Records from a data collection
Lemma allow_refused_state key limit now l retry l' : allow key limit now l = (false, retry, l') -> l' = collect now l.
Proof.
  unfold allow. cbv zeta. destruct (windows (collect now l) !! key); [|by destruct (maxRequestWindows <=? _); intros [= _ <-]].
  destruct (_ <=? now - _); [done|]. by destruct (_ <=? RW.count _); intros [= _ <-].
Qed.

Lemma refused_spent key limit log l s now retry l' :
  key_ok key limit log (windows l !! key) now s -> allow key limit now l = (false, retry, l') ->
  RL.max limit <= admitted key (now - RL.window limit + 1) (now + 1) log \/ maxRequestWindows <= Z.of_nat (size (windows l')).
Proof.
  intros Hk Ha. destruct (allow_refused _ _ _ _ _ _ Ha) as [(w & Hw & Hm & Ht)|[_ Hf]]; [left|by right].
  apply (key_collect _ _ _ _ _ _ now) in Hk; [|done]. rewrite <- (allow_refused_state _ _ _ _ _ _ Ha), Hw in Hk.
  destruct Hk as [Hb Hcb _ _ _ (Hs & _ & Hn & Hcl)]. rewrite Hs in Ht. rewrite Hn in Hm.
  pose proof (admitted_cut key s (now + 1) (s + RL.window limit) log Hcb).
  pose proof (admitted_mono key s (now + 1) (now - RL.window limit + 1) (now + 1) log ltac:(lia) ltac:(lia)). lia.
Qed.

• [What to do]
The answer must be the line containing "apply (key_collect _" and every line after it to the end of the data, exactly as written.

• [Response to this task]
  apply (key_collect _ _ _ _ _ _ now) in Hk; [|done]. rewrite <- (allow_refused_state _ _ _ _ _ _ Ha), Hw in Hk.
  destruct Hk as [Hb Hcb _ _ _ (Hs & _ & Hn & Hcl)]. rewrite Hs in Ht. rewrite Hn in Hm.
  pose proof (admitted_cut key s (now + 1) (s + RL.window limit) log Hcb).
  pose proof (admitted_mono key s (now + 1) (now - RL.window limit + 1) (now + 1) log ltac:(lia) ltac:(lia)). lia.
Qed.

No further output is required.